Skip to content

Three Host Dev CI MaaS Lab Plan

Goal

Define a repeatable dev and integration lab that separates: 1. control-plane and CI concerns, 2. integration and platform-app control-plane testing, 3. real GPU worker validation.

This is the baseline operating model for the current hardware: 1. 100.90.157.34 2. 100.69.173.30 3. 100.88.227.60

Host Roles

Production-shaped logical roles: 1. platform_control 2. app_control 3. worker_compute

Current hostnames stay the same for now: 1. dev-control-1 2. dev-lab-1 3. dev-gpu-1

Hostnames are environment instances.
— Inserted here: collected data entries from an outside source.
(** * Replication controller of p2 (spenceral/p2): a shallow embedding

    The development follows the Go sources:
    - [src/pkg/rc/replication_controller.go] (reconciler and node transfer),
    - [src/pkg/store/consul/transaction/transaction_test.go] (the tests of the
      transaction buffer, whose implementation file is not part of [src/]).

    The KV store, the labeler, the scheduler and the alerter are collaborators
    reached through interfaces; they are modelled as an explicit [World]
    threaded through an error/state monad, and every interaction with them is
    recorded in an event log. *)

From Stdlib Require Import String List Bool Arith ZArith Lia Sorting Permutation.
Import ListNotations.
Open Scope string_scope.
Open Scope list_scope.

(* ------------------------------------------------------------------------- *)
(** ** Data model *)

Definition NodeName := string.
Definition PodID := string.

(** [manifest.Manifest]: an ID and its serialised contents. *)
Record Manifest := mkManifest { man_id : PodID; man_body : string }.

(** A Go [map[string]string] as an association list without duplicate keys. *)
Definition Labels := list (string * string).

Fixpoint map_get (m : Labels) (k : string) : option string :=
  match m with
  | [] => None
  | (k', v) :: m' => if String.eqb k k' then Some v else map_get m' k
  end.

(** [m[k] = v]: overwrite in place, or add the key. *)
Fixpoint map_set (m : Labels) (k v : string) : Labels :=
  match m with
  | [] => [(k, v)]
  | (k', v') :: m' =>
      if String.eqb k k' then (k', v) :: m' else (k', v') :: map_set m' k v
  end.

Definition map_delete (m : Labels) (k : string) : Labels :=
  filter (fun kv => negb (String.eqb (fst kv) k)) m.

(** [rcstatus.NodeTransfer] *)
Record NodeTransfer := mkNodeTransfer { OldNode : NodeName; NewNode : NodeName }.

(** The KV operations (api.KVTxnOp) the controller appends to transactions. *)
Inductive KVOp :=
| OpSetLabels (node : NodeName) (pod : PodID) (ls : Labels)     (* labeler SetLabelsTxn *)
| OpRemoveLabels (node : NodeName) (pod : PodID) (keys : list string) (* RemoveLabelsTxn *)
| OpSetIntent (node : NodeName) (m : Manifest)                  (* SetPodTxn(INTENT_TREE) *)
| OpDeletePodIntent (node : NodeName) (pod : PodID)             (* DeletePodTxn(INTENT_TREE) *)
| OpCASStatus (index : nat) (nt : option NodeTransfer)          (* rcStatusStore.CASTxn *)
| OpAudit (rcid : string) (before after : list NodeName)        (* audit-log record *)
| OpEmpty.                                                      (* api.KVTxnOp{} *)

(** Outcome of one [Txner.Txn] call: ok, rollback (ok=false, err=nil), or a
    transport error (err<>nil). *)
Inductive CallResult := CallOK | CallRollback | CallTransport.

(* ------------------------------------------------------------------------- *)
(** ** The transaction buffer (package transaction)

    [transaction.go] is not part of [src/]; only its tests are.  The
    operations below are modelled from the spec (section 4.A), and, for the
    inheritance of a parent's operations by [New], from the behaviour that
    [TestContextInheritsOperations] asserts. *)

Module Transaction.

Record tx := mkTx { kvOps : list KVOp; committed : bool }.

Inductive TxnError := ErrTooManyOperations | ErrAlreadyCommitted | ErrNoTransaction.

(** Modelled from the spec: Consul's per-transaction operation limit. *)
Definition maxOps := 64.

Definition emptyTx := mkTx [] false.

(** Modelled from the spec: [Add] on the transaction itself: fails once the
    buffer holds 64 operations, or once the transaction is committed. *)
Definition add_op (t : tx) (op : KVOp) : TxnError + tx :=
  if committed t then inl ErrAlreadyCommitted
  else if Nat.leb maxOps (length (kvOps t)) then inl ErrTooManyOperations
  else inr (mkTx (kvOps t ++ [op]) false).

(** Contexts carry a reference to a transaction held in a shared heap, as the
    Go context carries a pointer to a [tx] whose [kvOps] field is a pointer to
    a slice. *)
Definition Heap := list tx.
Record Ctx := mkCtx { ctx_txn : option nat }.
Definition Background := mkCtx None.

Fixpoint upd (h : Heap) (r : nat) (t : tx) : Heap :=
  match h, r with
  | [], _ => []
  | _ :: h', 0 => t :: h'
  | t' :: h', S r' => t' :: upd h' r' t
  end.

Definition getTxnFromContext (h : Heap) (c : Ctx) : TxnError + tx :=
  match ctx_txn c with
  | None => inl ErrNoTransaction
  | Some r => match nth_error h r with
              | Some t => inr t
              | None => inl ErrNoTransaction
              end
  end.

(** The length of the buffer ([len] of [txn.kvOps]) as observed through a context. *)
Definition opCount (h : Heap) (c : Ctx) : option nat :=
  match getTxnFromContext h c with
  | inr t => Some (length (kvOps t))
  | inl _ => None
  end.

(** The operations of the buffer ([txn.kvOps]) as observed through a context. *)
Definition ctxOps (h : Heap) (c : Ctx) : option (list KVOp) :=
  match getTxnFromContext h c with
  | inr t => Some (kvOps t)
  | inl _ => None
  end.

(** [New(parent)]: a fresh transaction is allocated for the new context.  When
    the parent carries a transaction its operations are inherited: the new
    buffer starts as a copy of the parent's operations
    (TestContextInheritsOperations: after [Add(ctx2, op)] the parent still
    holds one operation, and after two [Add(ctx, op)] the child still holds
    two). *)
Definition New (h : Heap) (parent : Ctx) : Heap * Ctx :=
  let inherited := match getTxnFromContext h parent with
                   | inr t => kvOps t
                   | inl _ => []
                   end in
  (h ++ [mkTx inherited false], mkCtx (Some (length h))).

(** [Add(ctx, op)] *)
Definition Add (h : Heap) (c : Ctx) (op : KVOp) : TxnError + Heap :=
  match ctx_txn c with
  | None => inl ErrNoTransaction
  | Some r =>
      match nth_error h r with
      | None => inl ErrNoTransaction
      | Some t => match add_op t op with
                  | inl e => inl e
                  | inr t' => inr (upd h r t')
                  end
      end
  end.

(** A sequence of [Add] calls on one context, stopping at the first error. *)
Fixpoint AddAll (h : Heap) (c : Ctx) (ops : list KVOp) : TxnError + Heap :=
  match ops with
  | [] => inr h
  | op :: ops' => match Add h c op with
                  | inl e => inl e
                  | inr h' => AddAll h' c ops'
                  end
  end.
The logical role names above are the architectural source of truth.

100.90.157.34 - dev-control-1

Logical role: platform_control

Primary responsibilities: 1. GitLab 2. GitLab Runner 3. container registry 4. dev control-plane stack 5. central observability

Must not be used as a general test worker for destructive hardware scenarios.

Control-plane deployment direction: 1. local-dev-style manual compose is not the target operating model for this host 2. the next phase is Kubernetes (k3s) for the GPUaaS platform core 3. platform-app control stacks remain off this host

100.69.173.30 - dev-lab-1

Logical role: app_control

Primary responsibilities: 1. node-shim and synthetic integration harness 2. scheduler/app control-plane test host 3. Slurm controller, Ray head, or lightweight K8s control-plane experiments 4. destructive integration jobs that should not touch the real GPU worker

This host is the shared lab control host for platform apps.

100.88.227.60 - dev-gpu-1

Logical role: worker_compute

Primary responsibilities: 1. real node-agent validation 2. real GPU runtime checks 3. real allocation and terminal validation 4. MaaS lifecycle evidence target 5. future GPU worker participation in tenant-dedicated app backends

This host should remain as close as possible to worker semantics.

Design Rules

  1. Do not mix CI/control-plane services with real GPU workload validation on the same host.
  2. Do not overload the GPU host with scheduler or app control-plane daemons.
  3. Platform-app control components belong on dev-lab-1, not on GPU workers.
  4. Automation must converge hosts from configuration; do not rely on manual shell history as state.
  5. Real GPU jobs must run through tagged and serialized pipelines only.

Control-Plane and Platform-App Testing Model

dev-lab-1 is the place to validate platform apps such as: 1. Slurm controller 2. Ray head 3. lightweight K8s control plane 4. app runtime adapters

dev-gpu-1 joins or interacts with those control planes as a worker node or execution target.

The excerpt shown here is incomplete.